I started to search for help and one of the posts I found was http://www.lukebrowning.com/sysadmin/windows/windows-server-2012-winrm-corrupt-or-missing/ – so maybe solution presented there is working – I don’t know for me it’s not.
Moreover it can break more things than you can imagine. Solution sets http listener to listen only on local host address. And if you have a web server for example, public IP address won’t be available to use on the web server for http protocol – so be carefully
So then I started digging myself. First “winrm qc” and additional error appeared.
“Negotiate” is disabled for WinRM – not a big deal we tried to build quite safe WinRM so we disabled all authentication methods for WinRM except Kerberos via GPO.
Can it be related ?? Why “Server Manager” on Windows Server would need negotiate authentication when it can use Kerberos.
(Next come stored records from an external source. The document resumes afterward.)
(* ===== verification/RealtimeMoves.v ===== *)
(** * Realtime: what the elementary changes keep

    The invariant across a change of phase, a new state of the database, a send,
    a subscription, a receipt, the end of a receiver, and the broadcasts. *)
From S2P Require Import Prelude Store Text Paths AccessModel Authorization AccessSystem AccessSteps.
From S2P Require Import WorkspaceModel Collaboration WorkspaceSystem WorkspaceFrames WorkspaceSteps CollaborationSteps.
From S2P Require Import WorkspaceTheorems Convergence RealtimeModel RealtimeRooms RealtimeSockets.
From S2P Require Import RealtimeInvariant.

Open Scope Z_scope.

(** A phase that needs nothing new of the connection. *)
Definition compatible (p p' : Phase) : bool :=
  let same f := Bool.eqb (f p : bool) (f p') in
  let only f := implb (f p') (f p : bool) in
  same subscribed && same opening && same looping && same ending && only sending && only keyed && only silent
  && only (checked AccessRevised) && only (checked ProjectReplaced)
  && only (λ p, negb match p with Dropping | Removing _ | Ended => true | _ => false end).

Section moves.
Context {Y : Yrs} {YL : YrsLaws} {YC : YrsConvergence} {T : Texts} {TL : TextLaws}
  {B : Broadcast} {BL : BroadcastLaws}.
Context (update_retention : Z).
Abbreviation Inv := (Inv update_retention).
Abbreviation attached cn := (is_Some (cn_receiver cn)).

(** ** Changes of one connection *)

Lemma same_context_refl (w : Realtime) : same_context w w.
Proof. by split. Qed.
Lemma same_view_refl (w : Realtime) cn : same_view w w cn.
Proof. split; eauto. Qed.

(** Attached connections of one room are on one channel. *)
Lemma attached_sender (w : Realtime) cn cn' :
  conn_room w cn → conn_room w cn' → attached cn → attached cn' →
  room_key (cn_auth cn) = room_key (cn_auth cn') → cn_sender cn = cn_sender cn'.
Proof.
  intros [Hm _] [Hm' _] [r Hr] [r' Hr'] Hk. destruct (Hm r Hr) as [H1 _], (Hm' r' Hr') as [H2 _].
  rewrite Hk, H2 in H1. congruence.
Qed.

Lemma inv_local i cn cn' w :
  Inv w → rt_connections w !! i = Some cn →
  cn_auth cn' = cn_auth cn → cn_sender cn' = cn_sender cn → cn_receiver cn' = cn_receiver cn →
  cn_bootstrapped cn' = cn_bootstrapped cn →
  (keyed (cn_phase cn') = true → keyed (cn_phase cn) = true) →
  phase_ok w cn' → conn_told w cn' → conn_synced w cn' →
  (∀ k, published (cn_phase cn') = Some k → published (cn_phase cn) = Some k ∨ attached cn) →
  Inv (set_connection i cn' w).
Proof.
  intros HI Hi Ea Es Er Eb Hsub Hph Htold Hsync Hpub. pose proof (iv_conns _ _ HI i cn Hi) as Hok.
  assert (window w cn' = window w cn) as Ew by (unfold window; by rewrite Er, Es).
  apply (inv_put update_retention i cn' w w); [done|by split|done|done|by intros; apply same_view_refl|..].
  - split; [|done|done| | |done].
    + destruct (co_room _ _ Hok) as [Hm Hk]. split; rewrite Ea, Es, ?Er; [done|]. auto.
    + intros c b. rewrite Ea, Eb. apply (co_booted _ _ Hok).
    + intros p. rewrite Ew. unfold stored_for. rewrite Ea. apply (co_window _ _ Hok).
  - intros j cnj r Hne Hj Hs Hr. rewrite Er. intros Hr'. rewrite Es in Hs.
    by apply (iv_receivers _ _ HI j i cnj cn r Hne Hj Hi Hs Hr).
  - intros j cnj k b Hj Hp Ha Hk Hb Hle. rewrite Ea in Hk. rewrite Es.
    assert (conn_room w cnj ∧ (published (cn_phase cn) = Some k → cn_sender cnj = cn_sender cn)) as [Hroom Hold].
    { destruct Hj as [Hj| ->].
      - split; [apply (iv_conns _ _ HI j cnj Hj)|]. intros Hp0. by apply (iv_publishers _ _ HI i j cn cnj k b).
      - split; [|by rewrite Es]. destruct (co_room _ _ Hok) as [Hm Hky]. split; rewrite Ea, Es, ?Er; auto. }
    destruct (Hpub k Hp) as [Hp0|Hat]; [by apply Hold|].
    by eapply attached_sender; [|apply Hok|..].
  - intros j cnj k b Hne Hj Hp Ha Hk Hb Hle. rewrite Es. rewrite Ea in Hk. rewrite Eb in Hb. rewrite Er in Ha.
    by apply (iv_publishers _ _ HI j i cnj cn k b).
Qed.

Lemma told_phase w cn cn' :
  conn_told w cn → cn_auth cn' = cn_auth cn → cn_sender cn' = cn_sender cn → cn_receiver cn' = cn_receiver cn →
  (∀ kind, kind = AccessRevised ∨ kind = ProjectReplaced →
     checked kind (cn_phase cn') = true → checked kind (cn_phase cn) = true) → conn_told w cn'.
Proof.
  intros Ht Ea Es Er Hc kind Hk Hch Hat. rewrite Er in Hat.
  destruct (Ht kind Hk (Hc kind Hk Hch) Hat) as [H1 H2].
  assert (window w cn' = window w cn) as Ew by (unfold window; by rewrite Er, Es).
  split; rewrite Ea, ?Es, ?Ew; done.
Qed.

Lemma synced_phase w cn cn' :
  conn_synced w cn → cn_auth cn' = cn_auth cn → cn_sender cn' = cn_sender cn → cn_receiver cn' = cn_receiver cn →
  cn_bootstrapped cn' = cn_bootstrapped cn → (following cn' → following cn) →
  omap frame_payload (cn_frames cn') ++ omap event_payload (pending (cn_phase cn'))
  = omap frame_payload (cn_frames cn) ++ omap event_payload (pending (cn_phase cn)) →
  conn_synced w cn'.
Proof.
  intros Hs Ea Es Er Eb Hf Hp c b Hc Hb Hret Hfol. rewrite Ea in Hc. rewrite Eb in Hb.
  destruct (Hs c b Hc Hb Hret (Hf Hfol)) as (m & rest & [H1 H2 H3 H4 H5]).
  assert (window w cn' = window w cn) as Ew by (unfold window; by rewrite Er, Es).
  exists m, rest. split; rewrite ?Hp, ?Ew; try done. unfold stored_for. by rewrite Ea.
Qed.

(** A change of phase. *)
Lemma phase_ok_goto w cn p p' :
  phase_ok w cn → cn_phase cn = p → compatible p p' = true → pending p' = pending p ∨ pending p' = [] →
  holds w (goto p' cn) → phase_ok w (goto p' cn).
Proof.
  intros [H1 H2 H3 H4 H5 H6 H7 H8 H9 _ H10 [Hw Hf]] <- Hc Hpe Hh. unfold compatible in Hc.
  rewrite !andb_true_iff, !eqb_true_iff in Hc. destruct Hc as (((((((((C1 & C2) & C3) & C4) & C5) & _) & C7) & _) & _) & C8).
  split; cbn; rewrite <-?C1, <-?C2, <-?C3, <-?C4; try done.
  - intros Hd Hl. apply H7; [done|]. apply orb_true_iff in Hl as [->|Hl]; [done|].
    rewrite Hl in C5. simpl in C5. by rewrite C5, orb_true_r.
  - intros e He. destruct Hpe as [Hpe|Hpe]; rewrite Hpe in He; [by apply H9|by apply elem_of_nil in He].
  - intros Hsl. apply H10. rewrite Hsl in C7. by simpl in C7.
  - split; [done|]. intros Ha. apply Hf. unfold active in *. cbn in Ha.
    destruct (bool_decide _); [done|]. simpl in *. destruct (cn_phase cn), p'; done.
Qed.

Lemma compatible_checked p p' :
  compatible p p' = true → ∀ kind, kind = AccessRevised ∨ kind = ProjectReplaced →
  checked kind p' = true → checked kind p = true.
Proof.
  unfold compatible. rewrite !andb_true_iff. intros (((_ & C6) & C7) & _) kind [->| ->] Hk;
    rewrite Hk in *; by destruct (checked _ p).
Qed.

Lemma inv_goto i cn p p' w :
  Inv w → rt_connections w !! i = Some cn → cn_phase cn = p → compatible p p' = true →
  pending p' = pending p ∨ pending p' = [] ∧ opening p = true ∧ sending p' = false → holds w (goto p' cn) →
  (∀ k, published p' = Some k → published p = Some k ∨ attached cn) →
  Inv (set_connection i (goto p' cn) w).
Proof.
  intros HI Hi Hp Hc Hpe Hh Hpub. destruct (iv_conns _ _ HI i cn Hi) as [Hroom Hph Htold _ _ Hsync].
  pose proof (compatible_checked _ _ Hc) as Hck. pose proof Hc as Hc'. unfold compatible in Hc'.
  rewrite !andb_true_iff, !eqb_true_iff in Hc'. destruct Hc' as (((((((((C1 & C2) & C3) & C4) & C5) & C6) & _) & _) & _) & _).
  apply (inv_local i cn); try done.
  - cbn. rewrite Hp. by destruct (keyed p').
  - eapply phase_ok_goto; [done|exact Hp|done|naive_solver|done].
  - eapply told_phase; [exact Htold|done..|]. cbn. rewrite Hp. apply Hck.
  - destruct Hpe as [Hpe|(_ & Ho & Hse)].
    + eapply synced_phase; [exact Hsync|done..| |].
      * unfold following. cbn. rewrite Hp. intros [?|Hs]; [by left|right]. by rewrite Hs in C5.
      * cbn. by rewrite Hp, Hpe.
    + intros c b _ _ _ [Hf|Hf]; cbn in Hf; [|congruence].
      rewrite <-Hp in Ho. destruct (po_opening _ _ Hph Ho). congruence.
  - cbn. by rewrite Hp.
Qed.

(** ** A new state of the database *)

(** What every operation but a stored update does to the database. *)
Record db_evolves (db db' : WorkspaceDB) : Prop := MkEvolves {
  de_reachable : workspace_reachable update_retention db';
  de_streams : ∀ c, live c db' = true → opened c db = true →
    stream_doc c db' ≡ stream_doc c db ∧ opened c db' = true;
  de_epochs : ∀ kind q e, epoch_of kind q db = Some e → ∃ e', epoch_of kind q db' = Some e' ∧ e ≤ e';
}.

Lemma elem_of_retired db' (w : Realtime) c :
  c ∉ rt_retired (set_db db' w) ↔ c ∉ rt_retired w ∧ (c ∈ mentioned w → live c db' = true).
Proof.
  unfold set_db. cbn. rewrite not_elem_of_app, list_elem_of_filter.
  split; (intros [? Hm]; split; [done|]).
  - intros Hin. apply not_false_iff_true. tauto.
  - intros [Hf Hin]. by rewrite Hm in Hf.
Qed.

Lemma mentioned_connection (w : Realtime) i cn c :
  rt_connections w !! i = Some cn → document_of (cn_auth cn) = Some c → c ∈ mentioned w.
Proof.
  intros Hi Hc. unfold mentioned. rewrite elem_of_app. left. apply list_elem_of_omap.
  exists (i, cn). split; [by apply elem_of_map_to_list|done].
Qed.
Lemma mentioned_accepted (w : Realtime) k a : rt_accepted w !! k = Some a → au_stream a ∈ mentioned w.
Proof.
  intros Ha. unfold mentioned. rewrite elem_of_app. right. apply list_elem_of_fmap. exists a.
  split; [done|by eapply list_elem_of_lookup_2].
Qed.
Well it seems it needs. With following Technet link https://technet.microsoft.com/en-us/library/hh921475(v=ws.11).aspx#Anchor_1 I discovered that both authentication mechanism are used by “Server Manager”
So when I re-enabled “Negotiate” authentication method for WinRM – client and server, thenServer Manager is working perfectly.
So be careful when you want to be secure!!! – Thank you Microsoft.